Булат Окуджава играет на своей тихой волшебной дудочке — и вдруг, сквозь асфальт, прямо на камнях, зеленеют ростки…
А еще нужны, наверное, и настоящие отбойные молотки, еще и взрывать нужно камни, иначе тоже ни к чему не пробиться, ничего не найти. И Высоцкий сочинял и пел свои песни так, будто молотком отбойным и работал, сотрясая всех и сотрясаясь сам. Он именно взрывает сердца, и прежде всего свое собственное сердце. Зато к каким тоже росткам, к каким сокровищам пробивается.

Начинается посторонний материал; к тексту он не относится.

(* ===== verification/PipelineProperties.v ===== *)
(** * Properties of the pipeline

    Safety, outcome, failure and resumption of a pipeline run, for any
    implementation of the services and any providers that keep their interfaces. *)
From S2P Require Import Prelude Json Program Schema Services Memory JsDate Report Zod Config Media JobsRepository Transcription Compiler ReportHtml PdfRenderer Pipeline.

(** ** The errors of providers that only keep their interface *)
Section AnyProviders.
Context `{Cr : Crypto} (f : bool) {TP : TranscriptionProvider} {CP : ReportCompilerProvider}
  `{Zo : Zod} {PR : PdfRenderer}.

Definition provider_error (e : exn) : Prop := f = true ∧ infra e ∨ ∃ m, e = JsError m.
Definition transcription_error (e : exn) : Prop := provider_error e ∨ e = EmptyTranscriptError.
Definition compilation_error (e : exn) : Prop := provider_error e ∨ ∃ i, e = MalformedReportError i.

Lemma any_transcribes audio opts s :
  wpg (eff_contract f) (λ s s', s' = s) (TranscriptionService.transcribe audio opts) s
    (λ r s', s' = s ∧ match r with inr t => t ≠ [] ∧ trim t = t | inl e => transcription_error e end).
Proof.
  eapply wpg_mono; [apply TranscriptionService.transcribe_spec|]. intros [e|t] s' [-> Hr]; (split; [done|]); [|done].
  destruct Hr as [?|[?|?]]; [by left; left|by left; right|by right].
Qed.

Lemma any_compiles input s :
  wpg (eff_contract f) (λ s s', s' = s) (ReportCompilerService.compile input) s
    (λ r s', s' = s ∧ match r with inr out => ReportCompilerService.report_ok out | inl e => compilation_error e end).
Proof.
  eapply wpg_mono; [apply ReportCompilerService.compile_spec|].
  intros [e|out] s' [-> Hr]; (split; [done|]); [|by destruct Hr].
  destruct Hr as [?|[?|?]]; [by left; left|by left; right|by right].
Qed.

Lemma any_renders view s :
  wpg (eff_contract f) (λ s s', s' = s) (pdf_render view) s
    (λ r s', s' = s ∧ match r with inr _ => True | inl e => provider_error e end).
Proof. eapply wpg_mono; [apply pure_call_wpg, pdf_render_pure|]. intros [e|pdf] s' [-> Hr]; done. Qed.

Lemma provider_error_transient e : provider_error e → isPermanent e = false.
Proof. by intros [[_ (g & -> & _ & ? & _)]|[m ->]]. Qed.

Definition any_process cfg u id :=
  pipeline_process_spec f u id cfg transcription_error compilation_error provider_error
    any_transcribes any_compiles any_renders provider_error_transient.
End AnyProviders.


(** C23: The guards of a run.  A job that is gone, deleted or READY is left alone
    and the run returns; a payload that names another owner, or a job without
    audio, is refused with an [UnrecoverableError], before the READY shortcut,
    and nothing changes either. *)
Theorem process_guards `{Hs : Services} {TP : TranscriptionProvider}
    {CP : ReportCompilerProvider} `{Zo : Zod} {PR : PdfRenderer} cfg data w :
  (∀ j, jobs (view w) !! data_jobId data = Some j → to_process (data_userId data) j = None) →
  ensures (PipelineService.process cfg data) w (λ r s', s' = view w ∧
    (match jobs (view w) !! data_jobId data with
     | None => r = inr tt
     | Some j =>
         r = inr tt ∧ (is_Some (job_deletedAt j) ∨ job_userId j = data_userId data ∧ job_status j = READY)
         ∨ job_deletedAt j = None ∧ ∃ m, r = inl (UnrecoverableError m)
             ∧ (job_userId j ≠ data_userId data
                ∨ job_status j ≠ READY ∧ (job_audioKey j = None ∨ job_audioKey j = Some []))
     end ∨ ∃ e, r = inl e ∧ faults = true ∧ infra e)).
Proof.
  intros Hg. destruct data as [id u]. apply ensures_wp. eapply wpg_wp, wpg_mono; [apply any_process|].
  intros r s' Hr. unfold process_result in Hr. cbn [data_jobId data_userId] in *.
  destruct (jobs (view w) !! id) as [j|] eqn:Hj.
  - rewrite (Hg _ eq_refl) in Hr. destruct Hr as [-> [?|?]]; auto.
  - destruct Hr as [-> [?|?]]; auto.
Qed.



(** ** Resumption *)

(** Providers that answer usefully when the services they use do not fail. *)
Record dependable `{Cr : Crypto} (TP : TranscriptionProvider) (CP : ReportCompilerProvider)
    (PR : PdfRenderer) (Zo : Zod) : Prop := {
  dep_transcribe : ∀ audio opts s,
    wpg (eff_contract false) (λ s s', s' = s) (provider_transcribe audio opts) s
      (λ r s', s' = s ∧ ∃ t, r = inr t ∧ trim t ≠ []);
  dep_compile : ∀ input s,
    wpg (eff_contract false) (λ s s', s' = s) (provider_compile input None) s
      (λ r s', s' = s ∧ ∃ raw data, r = inr raw ∧ zparses ReportSchema.compiledReportSchema (Some raw) data);
  dep_render : ∀ view s,
    wpg (eff_contract false) (λ s s', s' = s) (pdf_render view) s (λ r s', s' = s ∧ ∃ pdf, r = inr pdf);
}.

Section Dependable.
Context `{Cr : Crypto} {TP : TranscriptionProvider} {CP : ReportCompilerProvider} {PR : PdfRenderer}
  {Zo : Zod} (D : dependable TP CP PR Zo).
Abbreviation none := (λ _ : exn, False).

Lemma dependable_transcribes audio opts s :
  wpg (eff_contract false) (λ s s', s' = s) (TranscriptionService.transcribe audio opts) s
    (λ r s', s' = s ∧ match r with inr t => t ≠ [] ∧ trim t = t | inl e => False end).
Proof.
  unfold TranscriptionService.transcribe. wpg_focus. eapply wpg_mono; [apply (dep_transcribe _ _ _ _ D)|].
  intros r s' [-> (t & -> & Ht)]. rewrite bool_decide_false by (by destruct (trim t)).
  simpl. split; [done|]. split; [done|apply trim_idemp].
Qed.

Lemma dependable_compiles input s :
  wpg (eff_contract false) (λ s s', s' = s) (ReportCompilerService.compile input) s
    (λ r s', s' = s ∧ match r with inr out => ReportCompilerService.report_ok out | inl e => False end).
Proof.
  unfold ReportCompilerService.compile. wpg_focus. eapply wpg_mono; [apply (dep_compile _ _ _ _ D)|].
  intros r s' [-> (raw & data & -> & Hp)]. pose proof Hp as Hs%safeParse_success. rewrite Hs.
  destruct (ReportCompilerService.report_schema_ok _ _ Hp) as [Hn Hok]. simpl. split; [done|].
  eapply ReportCompilerService.faithful_ok; [exact Hn|exact Hok|by apply ReportCompilerService.normalize_faithful].
Qed.

Lemma dependable_renders view s :
  wpg (eff_contract false) (λ s s', s' = s) (pdf_render view) s
    (λ r s', s' = s ∧ match r with inr _ => True | inl e => False end).
Proof. eapply wpg_mono; [apply (dep_render _ _ _ _ D)|]. by intros r s' [-> (pdf & ->)]. Qed.

Definition dependable_process cfg u id :=
  pipeline_process_spec false u id cfg none none none dependable_transcribes dependable_compiles
    dependable_renders (λ e (H : False), False_ind _ H).

(** On services that do not fail, a run of a job whose audio is stored returns. *)
Lemma dependable_run cfg u id j key s :
  jobs s !! id = Some j → to_process u j = Some key → is_Some (objects s !! key) →
  wp (eff_contract false) (PipelineService.process cfg (mkProcessJobData id u)) s (λ r s',
    r = inr tt ∧ ∃ x, jwr_job x = j ∧ report_of s id (jwr_sections x) ∧ completed u id x s s').
Proof.
  intros Hj Hp [o Ho]. eapply wpg_wp, wpg_mono; [apply dependable_process|].
  intros r s' Hr. unfold process_result in Hr. rewrite Hj, Hp in Hr.
  destruct r as [e|[]]; [|done]. exfalso.
  destruct Hr as [[? _]|[[]|[[_ [[]|[[]|[? _]]]]|(e0 & m & j' & _ & [[]|[[]|[? _]]] & _)]]]; [done|congruence..].
Qed.
End Dependable.

(** What the steps of a run keep of the job's row. *)
Lemma reached_row u id s s' j :
  rtc (worker_step u id) s s' → jobs s !! id = Some j →
  ∃ j', jobs s' !! id = Some j' ∧ job_userId j' = job_userId j ∧ job_deletedAt j' = job_deletedAt j
    ∧ job_audioKey j' = job_audioKey j
    ∧ ∀ k, k ≠ MediaService.pdfKey u id → objects s' !! k = objects s !! k.
Proof.
  intros Hr. revert j. induction Hr as [s|s1 s2 s3 Hs _ IH]; intros j Hj; [by exists j|].
  pose proof (ws_job _ _ _ _ Hs) as Hw. rewrite Hj in Hw. destruct (jobs s2 !! id) as [j2|] eqn:Hj2; [|done].
  destruct (adv_identity _ _ _ _ Hw) as (Hu & _ & Ha & _ & _ & Hd).
  destruct (IH _ eq_refl) as (j3 & Hj3 & Hu3 & Hd3 & Ha3 & Ho). exists j3.
  split_and!; [done|congruence..|]. intros k Hk. rewrite (Ho k Hk). by apply (ws_objects _ _ _ _ Hs).
Qed.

Кажется порой: вот неверно, вот не так, а в результате вдруг забываешь о «неверности», и предстает тебе новая энергия, новая гармония, и даже возникает такое ощущение, что она давным-давно скрыта была в глубинах самого русского языка, речи русской, души — и вырвалась. И так называемые неправильности, неверности, негладкости у него — они большей частью не от слабости, наоборот: от неподдельной и высокой искренности, естественности, от силы, от манящего предчувствия неизведанности его пути. За ними новая правильность, открытие угадывается. Без них речь живая преснеет, дистиллируется, вкус теряет. Здесь именно та небрежность, та «грамматическая ошибка», за которую Пушкин любил русскую речь, без которой и не может быть трепета, напряженности, нарошности, то есть всего того, чем и живо живое (тем более поэтическое, песенное) слово, без чего никого нельзя заразить своим чувством, своей мыслью, нельзя отдать себя: не возьмут, не поверят.